Of late I’ve written two packages—{quartostamp} and {snorkel}—that contain RStudio Addins to help me write code structures that I struggle to remember when writing Quarto documents and function documentation.

Others seem to have found these useful, so I thought I’d ‘officially’ signal that they exist.


Screenshot of RStudio window with a Quarto presentation file open. Some functions are selected from an RStudio Addin under the name 'quartostamp'. They insert a div that allows for column layout, a div for speaker notes, and a class that makes the text smaller on a slide.

Quarto—‘new R Markdown’—is all the rage right now, having been officially launched at the recent rstudio::conf(2022) conference. Folks are going bonkers for tools and techniques to learn and implement it. A good place to begin is the Awesome Quarto List by Mickaël Canouil.

Featured there is {quartostamp}, a little R package I made that contains an RStudio Addin to insert into your Quarto doc a number of useful divs and classes. As the README puts it:

Why ‘quartostamp’? You could physically stamp some pre-prepared type into a literal quarto document; you can digitally stamp some pre-written elements into your qmd file.

Hex logo for the quartostamp package. Blue outline. Red 'flower stamp' emoji in the centre. It says 'quartostamp' in the top left and the URL in the lower right, both in red text.

{quartostamp}’s hex logo.

You can install it from GitHub like:

# install.packages("remotes")  # if not yet installed

As an example, did you forget how to insert speaker notes into a presentation?
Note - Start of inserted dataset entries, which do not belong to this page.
(** A transition run while the request is held in the thread-local slot:
    the audit rows of the work order and of its production log. *)
Lemma transition_audit (request : Request.t) (prepared : WorkOrder.t)
    (action : string) (s : State) :
  receivers s = startup_receivers →
  thread_request s = Some request →
  User.is_authenticated (Request.user request) = true →
  ∃ k1 e1 k2 e2,
    log_data (WorkOrderAdmin.log_transition request (Model_save prepared s).1 action
                (Model_save prepared s).2)
    = <[k2 := e2]> (<[k1 := e1]> (log_data s))
    ∧ log_data s !! k1 = None ∧ log_data s !! k2 = None ∧ k1 ≠ k2
    ∧ LogData.model_name e1 = Some "WorkOrder"
    ∧ LogData.object_id e1 = WorkOrder.id (Model_save prepared s).1
    ∧ LogData.model_name e2 = Some "ProductionLog"
    ∧ LogData.action_type e2 = "create"
    ∧ Forall (λ e, LogData.user e = Some (User.id (Request.user request))
                   ∧ LogData.ip_address e = Request.REMOTE_ADDR request
                   ∧ LogData.employee e = WorkOrderAdmin.operator_of request
                   ∧ LogData.timestamp e = timezone_now s) [e1; e2].
Proof.
  intros Hr Hreq Hauth.
  unfold WorkOrderAdmin.log_transition, objects_create, Model_save.
  cbn [fst snd class_name WorkOrder_Model ProductionLog_Model pk objects with_objects
       with_pk to_str pre_save ProductionLog.id].
  rewrite (deliver_tracked_save "WorkOrder" "WorkOrder")
    by (exact Hr || exact tracked_work_order).
  match goal with
  | |- context [create_log ?a ?d ?u ?e ?m ?o ?n ?s1] =>
      destruct (create_log_entry a d u e m o n s1)
        as (e1 & Hs1 & _ & _ & _ & Hm1 & Ho1 & _ & Hts1 & Hip1 & _ & Hu1 & He1)
  end.
  cbn [thread_request log_data with_work_orders timezone_now clock] in *.
  rewrite Hreq, Hauth in *. rewrite Hs1. clear Hs1.
  rewrite (deliver_tracked_save "ProductionLog" "ProductionLog")
    by (exact Hr || exact tracked_production_log).
  match goal with
  | |- context [create_log ?a ?d ?u ?e ?m ?o ?n ?s2] =>
      destruct (create_log_entry a d u e m o n s2)
        as (e2 & Hs2 & _ & Hact2 & _ & Hm2 & _ & _ & Hts2 & Hip2 & _ & Hu2 & He2)
  end.
  cbn [thread_request log_data with_work_orders with_production_logs with_log_data
       timezone_now clock] in *.
  rewrite Hreq, Hauth in *. rewrite Hs2. clear Hs2.
  cbn [log_data with_log_data].
  set (k1 := fresh_pk (log_data s)) in *.
  assert (Hk1 : log_data s !! k1 = None) by apply fresh_pk_None.
  set (k2 := fresh_pk (<[k1 := e1]> (log_data s))).
  assert (Hk2 : <[k1 := e1]> (log_data s) !! k2 = None) by apply fresh_pk_None.
  assert (Hne : k1 ≠ k2).
  { intros Heq. rewrite <- Heq, lookup_insert_eq in Hk2. done. }
  exists k1, e1, k2, e2. split; [done|]. split; [done|].
  split; [by rewrite lookup_insert_ne in Hk2|]. split; [done|].
  split; [done|]. split; [done|]. split; [done|]. split; [done|].
  repeat (apply Forall_cons; split; [done|]). apply Forall_nil_2.
Qed.
(** * SAM/generate_docs.py: the documentation generator

    A shallow embedding of the script [SAM/generate_docs.py] and of the part
    of the python-docx API it calls.  Python objects that are mutated in
    place (the [document], its paragraphs and runs) are modelled by a state
    monad with exceptions whose state is the object; a paragraph or run
    proxy returned by the library is a reference (an index) into it.  A
    Python [str] is modelled by the bytes of its UTF-8 encoding. *)

From Stdlib Require Import ZArith String Ascii DecimalString.
From stdpp Require Import base option list strings gmap.

Open Scope string_scope.
Open Scope Z_scope.
Open Scope list_scope.

(** ** Exceptions and the state-and-exception monad *)

Inductive exn : Type :=
  | ValueError (msg : string)
  | OSError (path : string)
  | ImportError (msg : string)
  | ModuleNotFoundError (name : string)
  | KeyboardInterrupt
  | SystemExit (msg : string).

(** [isinstance(exc, Exception)]: [KeyboardInterrupt] and [SystemExit]
    derive from [BaseException] only. *)
Definition is_Exception (e : exn) : bool :=
  match e with
  | KeyboardInterrupt | SystemExit _ => false
  | _ => true
  end.

(** A computation over a mutable state [S] that returns a value or raises;
    the state reached is kept in both cases. *)
Definition Py (S A : Type) : Type := S → (exn + A) * S.

Global Instance Py_ret {S} : MRet (Py S) := λ A a s, (inr a, s).

Global Instance Py_bind {S} : MBind (Py S) := λ A B f m s,
  match m s with
  | (inl e, s') => (inl e, s')
  | (inr a, s') => f a s'
  end.
(** * vue-web-storage: the storage engine and its codec

    A shallow embedding of the functions of [src/types.ts] (codec and
    expiry policy, which [storage.ts] imports as [./utils]) and
    [src/storage.ts] (the [WebStorage] class), together with the parts of
    the JavaScript platform they call: UTF-16 strings, numbers, JSON,
    [btoa]/[atob], the relational operator [>], the Web Storage facility
    and [Date.now()].

    Layout: part I holds every definition (platform first, then the
    repository's functions under their own names, [getStorageSize] and
    the batch operations of [src/composables.ts] included); part II holds
    the lemmas and the theorems about them; part III holds further
    properties of the same functions. *)

From Stdlib Require Import ZArith NArith List String Ascii Bool Lia Eqdep_dec.
Import ListNotations.

Set Warnings "-register-all".

(* ================================================================== *)
(** * Part I. Definitions *)
(* ================================================================== *)

(** ** JavaScript strings

    A string is a sequence of UTF-16 code units.  Code units are kept as
    [N]; a well-formed string holds only values below 65536. *)

Definition jsstring := list N.

Definition unit_ok (c : N) : bool := (c <? 65536)%N.

Definition str_ok (s : jsstring) : bool := forallb unit_ok s.

(** ASCII literals. *)
Definition lit (s : string) : jsstring := map N_of_ascii (list_ascii_of_string s).

(** JSON text written with an apostrophe standing for the double quote. *)
Definition jtext (s : string) : jsstring :=
  map (fun c => if (c =? 39)%N then 34%N else c) (lit s).

Fixpoint str_eqb (a b : jsstring) : bool :=
  match a, b with
  | [], [] => true
  | x :: a', y :: b' => (x =? y)%N && str_eqb a' b'
  | _, _ => false
  end.

(** [String.prototype.startsWith]. *)
Fixpoint startsWith (s p : jsstring) {struct p} : bool :=
  match p, s with
  | [], _ => true
  | x :: p', y :: s' => (x =? y)%N && startsWith s' p'
  | _ :: _, [] => false
  end.

(** [String.prototype.charCodeAt]: [None] stands for [NaN] (index out of
    range). *)
Definition charCodeAt (s : jsstring) (i : nat) : option N := nth_error s i.

(** ** JavaScript numbers

    Finite numbers are exact decimals: an integer [Int z], or
    [Dec m e] for [m * 10^e] with [e < 0] and [m] not a multiple of ten.
    The two zeroes are identified; binary64 rounding and range are not
    represented: a numeral is read, a number written and a sum formed
    exactly.  This agrees with the platform wherever the platform is
    exact, in particular on the integers of magnitude at most [2^53]
    ([exact_int] below), which include every millisecond timestamp; what
    is stated about the value of a sum is stated for these. *)

Inductive jsnum :=
| NaN
| Inf (negative : bool)
| Int (z : Z)
| Dec (m e : Z).

Definition num_ok (x : jsnum) : bool :=
  match x with
  | Dec m e => (e <? 0)%Z && negb (m mod 10 =? 0)%Z
  | _ => true
  end.

Fixpoint strip_zeros (fuel : nat) (m e : Z) : Z * Z :=
  match fuel with
  | O => (m, e)
  | S f =>
      if (e <? 0)%Z && (m mod 10 =? 0)%Z
      then strip_zeros f (m / 10)%Z (e + 1)%Z
      else (m, e)
  end.

(** The number [m * 10^e] in normal form. *)
Definition mk_num (m e : Z) : jsnum :=
  if (m =? 0)%Z then Int 0
  else if (0 <=? e)%Z then Int (m * 10 ^ e)
  else let '(m', e') := strip_zeros (Z.to_nat (- e)) m e in
       if (e' =? 0)%Z then Int m' else Dec m' e'.

Definition mant_exp (x : jsnum) : Z * Z :=
  match x with
  | Int z => (z, 0%Z)
  | Dec m e => (m, e)
  | _ => (0%Z, 0%Z)
  end.

(** Both mantissas of two finite numbers at their common exponent. *)
Definition aligned (a b : jsnum) : Z * Z * Z :=
  let '(ma, ea) := mant_exp a in
  let '(mb, eb) := mant_exp b in
  let e := Z.min ea eb in
  ((ma * 10 ^ (ea - e))%Z, (mb * 10 ^ (eb - e))%Z, e).

(** [a + b]. *)
Definition num_add (a b : jsnum) : jsnum :=
  match a, b with
  | NaN, _ | _, NaN => NaN
  | Inf s, Inf t => if Bool.eqb s t then Inf s else NaN
  | Inf s, _ | _, Inf s => Inf s
  | Int x, Int y => Int (x + y)
  | _, _ => let '(x, y, e) := aligned a b in mk_num (x + y) e
  end.

(** [a < b]; any comparison with [NaN] is false. *)
Definition num_lt (a b : jsnum) : bool :=
  match a, b with
  | NaN, _ | _, NaN => false
  | Inf s, Inf t => s && negb t
  | Inf s, _ => s
  | _, Inf t => negb t
  | Int x, Int y => (x <? y)%Z
  | _, _ => let '(x, y, _) := aligned a b in (x <? y)%Z
  end.

(** Truthiness of a number: [0] and [NaN] are falsy. *)
Definition num_truthy (x : jsnum) : bool :=
  match x with
  | NaN => false
  | Int z => negb (z =? 0)%Z
  | _ => true
  end.

(** *** Decimal digits *)

Definition is_digit (c : N) : bool := (48 <=? c)%N && (c <=? 57)%N.

Fixpoint digits_fuel (fuel : nat) (n : N) : jsstring :=
  match fuel with
  | O => []
  | S f =>
      if (n <? 10)%N then [(48 + n)%N]
      else digits_fuel f (n / 10)%N ++ [(48 + n mod 10)%N]
  end.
Go to Addins > Insert Speaker Notes and this will be inserted to your doc:

::: {.notes}
Speaker notes go here.

That’s a straightforward one; a two-column layout is more complex. Go to Addins > Insert Column Layout and you get this:

:::: {.columns}

::: {.column width='40%'}
Left column

::: {.column width='60%'}
Right column


These elements are basically lifted from the docs, so big shoutout to the authors JJ Allaire, Charles Teague, Carlos Scheidegger, Yihui Xie and Christophe Dervieux.
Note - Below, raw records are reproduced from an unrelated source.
(** A method that builds one instruction and submits it alone: when the
    encoder throws nothing else happens, otherwise the transaction is handed
    to [sendAndConfirmTransaction] with the payer as only signer. *)
Definition submit_alone (title : string)
    (built : Result TransactionInstruction) (s : ClientState)
  : Result TransactionSignature * ClientState :=
  match built with
  | Throw e => (Throw e, s)
  | Ok instruction =>
      let (r, l) :=
        sendAndConfirmTransaction_answer title (connection (this s))
          {| instructions := [instruction] |} [payer (this s)]
          (ledger (world s)) in
      (r, {| this := this s;
             world :=
               {| ledger := l;
                  trace :=
                    trace (world s)
                    ++ [CallSendAndConfirmTransaction title
                          (connection (this s))
                          {| instructions := [instruction] |}
                          [payer (this s)]] |} |})
  end.

End Client.

(** ** Diagnostic context of a failure (§7) *)

(** [needle] occurs in [text]. *)
Definition mentions (needle text : string) : bool :=
  match String.index 0 needle text with
  | Some _ => true
  | None => false
  end.

Definition hex_digit (n : Z) : ascii :=
  nth (Z.to_nat n)
      ["0"; "1"; "2"; "3"; "4"; "5"; "6"; "7";
       "8"; "9"; "a"; "b"; "c"; "d"; "e"; "f"]%char "?"%char.

(** A printable rendering of an address: two hexadecimal digits a byte. *)
Fixpoint hex (b : Buffer) : string :=
  match b with
  | [] => EmptyString
  | x :: b' =>
      String (hex_digit (byte.unsigned x / 16))
        (String (hex_digit (byte.unsigned x mod 16)) (hex b'))
  end.

(** The failure [e] names the operation and each address involved. *)
Definition carries_context (operation : string) (addresses : list PublicKey)
    (e : JsError) : bool :=
  mentions operation (message e)
  && forallb (fun a => mentions (hex (toBuffer a)) (message e)) addresses.

(** §7 PoolNotInitializedError: the failure [loadStableSwap] raises on a
    record whose init flag is false. *)
Definition PoolNotInitializedError : JsError :=
  Error "Invalid token swap state".

(** ** A local ledger *)

Module Localnet.

(** The address made of 32 copies of one byte. *)
Definition key (b : byte) : PublicKey := new_PublicKey (repeat b 32).

Definition xor_byte (a b : byte) : byte :=
  byte.of_Z (Z.lxor (byte.unsigned a) (byte.unsigned b)).

Fixpoint xor_bytes (a b : Buffer) : Buffer :=
  match a, b with
  | x :: a', y :: b' => xor_byte x y :: xor_bytes a' b'
  | _, _ => []
  end.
Go to the package website to see the current list of functions available in the Addin. Click them to learn more, including a preview of the actual text that will be inserted into your document.
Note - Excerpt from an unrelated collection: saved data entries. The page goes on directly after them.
(** One entry of such a list. *)
Definition error_item (code message : pystr) : json :=
  JObj [(lit "code", JStr code); (lit "message", JStr message)].

(** The lines that [_dump_errors] writes for a list of messages. *)
Definition message_lines (messages : list pystr) : pystr :=
  concat (map (fun m => bullet ++ m) messages).

(** An item of an error list that has a ['message']. *)
Definition has_message (item : json) : Prop :=
  exists fields m, item = JObj fields /\ json_get (lit "message") fields = Some m.

(** An item of an error list that is a dict without ['message']. *)
Definition lacks_message (item : json) : Prop :=
  exists fields, item = JObj fields /\ json_get (lit "message") fields = None.

(** An item of an error list that is not a dict. *)
Definition not_a_dict (item : json) : Prop :=
  forall fields, item <> JObj fields.

(** * Properties *)

(** ** Argument binding *)

Lemma bind_params_lookup ps kwargs b k :
  bind_params ps kwargs = Ok b ->
  b !! k = match find_param ps k with
           | None => None
           | Some d => match kwargs !! k with Some v => Some v | None => d end
           end.
Proof.
  revert b. induction ps as [|[name d] ps IH]; intros b Hb; simpl in *.
  - inversion Hb. apply lookup_empty.
  - destruct (bind_params ps kwargs) as [rest|e] eqn:Hrest; simpl in Hb;
      [|discriminate].
    specialize (IH rest eq_refl).
    case_bool_decide as Hk.
    + subst k. destruct (kwargs !! name) as [v|]; [|destruct d]; inversion Hb;
        subst; by rewrite ?lookup_insert_eq.
    + destruct (kwargs !! name) as [v|] eqn:Hn; [|destruct d]; inversion Hb;
        subst; by rewrite lookup_insert_ne.
Qed.

Lemma bind_kwonly_inv ps args kwargs b :
  bind_kwonly ps args kwargs = Ok b ->
  args = [] /\
  (forall k, is_Some (kwargs !! k) -> has_param ps k = true) /\
  bind_params ps kwargs = Ok b.
Proof.
  unfold bind_kwonly. destruct args; [|discriminate].
  destruct (forallb _ _) eqn:Hall; [|discriminate].
  intros Hb. split; [done|]. split; [|done].
  intros k [v Hv]. rewrite forallb_forall in Hall. apply Hall.
  apply in_map_iff. exists (k, v). split; [done|].
  apply list_elem_of_In, elem_of_map_to_list. done.
Qed.

Lemma bind_kwonly_known ps kwargs :
  (forall k, is_Some (kwargs !! k) -> has_param ps k = true) ->
  bind_kwonly ps [] kwargs = bind_params ps kwargs.
Proof.
  intros Hk. unfold bind_kwonly.
  destruct (forallb _ _) eqn:Hall; [done|].
  apply not_true_iff_false in Hall. exfalso. apply Hall.
  apply forallb_forall. intros k Hin.
  apply in_map_iff in Hin as [[k' v] [<- Hin]].
  apply Hk. exists v. apply elem_of_map_to_list, list_elem_of_In. done.
Qed.

Lemma has_param_find ps k :
  has_param ps k = true <-> is_Some (find_param ps k).
Proof.
  induction ps as [|[name d] ps IH]; simpl.
  - split; [discriminate | intros [? ?]; discriminate].
  - case_bool_decide; simpl; [split; eauto | exact IH].
Qed.

Lemma bind_params_required ps kwargs b k :
  bind_params ps kwargs = Ok b -> find_param ps k = Some None ->
  is_Some (kwargs !! k).
Proof.
  revert b. induction ps as [|[name d] ps IH]; intros b Hb Hf; simpl in *.
  - discriminate Hf.
  - destruct (bind_params ps kwargs) as [rest|e] eqn:Hrest; simpl in Hb;
      [|discriminate Hb].
    case_bool_decide as Hk.
    + subst k. injection Hf as ->.
      destruct (kwargs !! name); [eauto|discriminate Hb].
    + by apply (IH rest).
Qed.

Lemma bind_params_total ps kwargs :
  (forall k, In (k, None) ps -> is_Some (kwargs !! k)) ->
  exists b, bind_params ps kwargs = Ok b.
Proof.
  induction ps as [|[name d] ps IH]; intros Hreq; simpl.
  - eauto.
  - destruct IH as [rest ->]; [intros k Hk; apply Hreq; by right|]. simpl.
    destruct (kwargs !! name) as [v|] eqn:Hv; [eauto|].
    destruct d as [d|]; [eauto|].
    destruct (Hreq name) as [v' Hv']; [by left|]. congruence.
Qed.

Lemma bind_kwonly_total ps kwargs :
  (forall k, is_Some (kwargs !! k) -> has_param ps k = true) ->
  (forall k, In (k, None) ps -> is_Some (kwargs !! k)) ->
  exists b, bind_kwonly ps [] kwargs = Ok b.
Proof.
  intros Hknown Hreq. rewrite (bind_kwonly_known _ _ Hknown).
  by apply bind_params_total.
Qed.

Lemma bind_params_needs ps kwargs b k :
  bind_params ps kwargs = Ok b -> In (k, None) ps -> is_Some (kwargs !! k).
Proof.
  revert b. induction ps as [|[name d] ps IH]; intros b Hb Hin; simpl in *.
  - destruct Hin.
  - destruct (bind_params ps kwargs) as [rest|e] eqn:Hrest; simpl in Hb;
      [|discriminate Hb].
    destruct Hin as [[= -> ->]|Hin]; [|by apply (IH rest)].
    destruct (kwargs !! k); [eauto|discriminate Hb].
Qed.

Lemma has_param_In ps k : has_param ps k = true <-> In k (map fst ps).
Proof.
  unfold has_param. induction ps as [|[name d] ps IH]; simpl.
  - split; [discriminate|tauto].
  - case_bool_decide as Hk; simpl.
    + split; [by left|done].
    + rewrite IH. split; [by right|]. intros [H|H]; [done|exact H].
Qed.

(** A call with keyword-only parameters binds exactly when there is no
    positional argument, every parameter without default is given, and
    every keyword names a parameter. *)
Lemma bind_kwonly_iff ps args kwargs :
  (exists b, bind_kwonly ps args kwargs = Ok b) <->
  args = [] /\
  (forall k, In (k, None) ps -> is_Some (kwargs !! k)) /\
  (forall k, is_Some (kwargs !! k) -> In k (map fst ps)).
Proof.
  split.
  - intros [b Hb]. apply bind_kwonly_inv in Hb as (-> & Hknown & Hb).
    split; [done|]. split.
    + intros k. by apply (bind_params_needs _ _ _ _ Hb).
    + intros k Hk. by apply has_param_In, Hknown.
  - intros (-> & Hreq & Hknown). apply bind_kwonly_total; [|exact Hreq].
    intros k Hk. by apply has_param_In, Hknown.
Qed.

(** ** Close codes *)

Lemma floor_div_1000 (v : Z) : (v / 1000 =? 1) = true <-> 1000 <= v <= 1999.
Proof.
  rewrite Z.eqb_eq. split.
  - intros H. pose proof (Z.div_mod v 1000 ltac:(lia)) as Hd.
    pose proof (Z.mod_pos_bound v 1000 ltac:(lia)). rewrite H in Hd. lia.
  - intros H. symmetry. apply (Z.div_unique v 1000 1 (v - 1000)); lia.
Qed.

(** C4. For every member of [ShardCloseCode], [is_standard] is [True]
    exactly when the member's value lies in 1000..1999; every member whose
    value is 4000 or more, which are the members from [UNKNOWN_ERROR] to
    [DISALLOWED_INTENT], reports [False]. *)
Theorem is_standard_iff_1000_range :
  (forall c, is_standard c = true <-> 1000 <= value c <= 1999) /\
  (forall c, 4000 <= value c -> is_standard c = false) /\
  (forall c, 4000 <= value c <->
     In c [UNKNOWN_ERROR; UNKNOWN_OPCODE; DECODE_ERROR; NOT_AUTHENTICATED;
           AUTHENTICATION_FAILED; ALREADY_AUTHENTICATED; INVALID_SEQ;
           RATE_LIMITED; SESSION_TIMEOUT; INVALID_SHARD; SHARDING_REQUIRED;
           INVALID_VERSION; INVALID_INTENT; DISALLOWED_INTENT]).
Proof.
  split; [|split].
  - intros c. unfold is_standard. apply floor_div_1000.
  - intros c Hc. unfold is_standard.
    apply not_true_iff_false. rewrite floor_div_1000. lia.
  - intros c. split.
    + destruct c; simpl; intros H; try lia; tauto.
    + simpl. intros H.
      repeat (destruct H as [<-|H]; [simpl; lia|]). destruct H.
Qed.

Lemma is_standard_iff_1000_range_witness :
  4000 <= value SESSION_TIMEOUT /\ is_standard SESSION_TIMEOUT = false /\
  is_standard GOING_AWAY = true.
Proof.
  split; [simpl; lia|]. split.
  - apply (proj1 (proj2 is_standard_iff_1000_range) SESSION_TIMEOUT).
    simpl; lia.
  - apply (proj1 is_standard_iff_1000_range GOING_AWAY). simpl; lia.
Defined.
I think the limits of the package are the content that you would insert in the body of your Quarto doc, or to places like Revealjs slide headings. In other words, not Quarto YAML nor chunk options. These are autocompleted in RStudio, or otherwise dealt with already elsewhere.

Do submit your ideas for {quartodown} as issues or pull requests in the GitHub repo.


Gif of RStudio Addin being used to add roxygen2 tags to selected text in the documentation for a function. Addins used are: format as bold, link to function in another package, and make hyperlink.

The {snorkel} package2 is another solution to storing syntax outside of my own brain. In this case, it helps out with formatting text in {roxygen2} function documentation.3

The reason for the name should be obvious.4 As the package README puts it:

You put a snorkel in your mouth to help you breathe oxygen; you put a {snorkel} in your addins to help you write with {roxygen2}.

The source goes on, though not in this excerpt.